## MXNet Optimizer Tutorial

Deep learning is used in lots of different practical applications from image classification to machine translation to speech recognition and many more. While, there are different deep neural model architectures for handling these various applications, from Convolutional Neural Networks for image-based tasks, to Recurrent Neural Networks for tasks with sequential inputs, one thing remains constant - training a deep neural model requires solving an optimization problem, and this is usually acheived with a gradient descent algorithm that iteratively changes the parameters (or weights) of the model.

Put simply, all supervised deep learning models parametrize a function from inputs to output. In order to learn the value of the parameters, we start with an initialization scheme and iteratively refine the parameter initial values by moving along a direction that is opposite to the (approximate) gradient of the loss function. This functionality is abstracted by the Optimizer API in MXNet. A single step of iterative refinement of the model parameters is achieved in MXNet by calling `optimizer.step`. This tutorial provides an overview of the various optimizers built-in to MXNet and how to use them.

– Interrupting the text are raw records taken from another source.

(** * libsignal-service-javascript: send and receive engines

    A shallow embedding of the parts of [src/outgoing_message.js] and
    [src/message_receiver.js] that carry the padding codec, the flag
    handling of [processDecrypted], the retry negotiator, the worker
    helpers, the envelope cache and the 409/410 recovery of the send
    engine, together with the properties established about them.

    Conventions.  JavaScript numbers that hold lengths, device ids and
    timestamps are integers ([Z]); a [Uint8Array] / [ArrayBuffer] is a
    [list byte]; an object used as a dictionary is a [gmap]; a function
    that may throw returns a [Completion]; asynchronous code that talks
    to the Store, the Server or the ratchet library is written in a
    state-and-exception monad over a world that records every external
    call in the order in which it is issued. *)

From Stdlib Require Import ZArith Lia.
From Stdlib.Strings Require Import Byte.
From stdpp Require Import base decidable option list gmap strings pretty.

Local Open Scope Z_scope.

(** ** Errors and completions *)

(** The body of a 409 / 410 answer of [server.sendMessages], the
    [response] of the [HTTPError].  The send path reads three keys of it
    and checks none of them: a key the body does not have is [None],
    which is [undefined] in the code. *)
Record HTTPResponse : Type := {
  extraDevices : option (list Z);
  missingDevices : option (list Z);
  staleDevices : option (list Z)
}.

(** The values this code throws, catches and inspects; all of them are
    instances of [Error].  [name_of], [message_of] and [code_of] are the
    [name], [message] and [code] properties the [catch] handlers test.
    Properties no handler reads (the stack, the JSON bundle kept on a
    [SendMessageNetworkError], the identity key) are left out. *)
#[warnings="-register-all"]
Inductive error : Type :=
| Error (message : string)
| RangeError
| TypeError (message : string)
| HTTPError (message : string) (code : Z) (response : HTTPResponse)
| IncomingIdentityKeyError (address : string) (ciphertext : list byte)
| UnregisteredUserError (number : string) (cause : error)
| SendMessageNetworkError (number : string) (cause : error) (timestamp : Z)
| OutgoingMessageError (number : string) (message : list byte) (timestamp : Z)
    (cause : option error).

### Stochastic Gradient Descent
The most commonly used gradient descent algorithm for deep learning tasks is a generalization of stochastic gradient descent. Technically, stochastic gradient descent (sgd) refers to an online approximation of the gradient descent algorithm characterized by calculating the gradient of the loss function applied to a single datapoint, instead of your entire dataset, and using that to update your parameter values. However, in MXNet, and other deep learning frameworks, the sgd optimizer is agnostic to how many datapoints the loss function is applied to and it is quite common to have the sgd update influenced by a mini-batch loss gradient instead of a single datapoint loss gradient. Furthermore, all other MXNet optimizers are based on sgd, with a modified update step.

#### sgd optimizer
The sgd optimizer object accepts a construction parameter referred to as the learning rate. This learning rate term is used to determine the step size of the update in the direction opposite to the calculated gradient of the loss function. 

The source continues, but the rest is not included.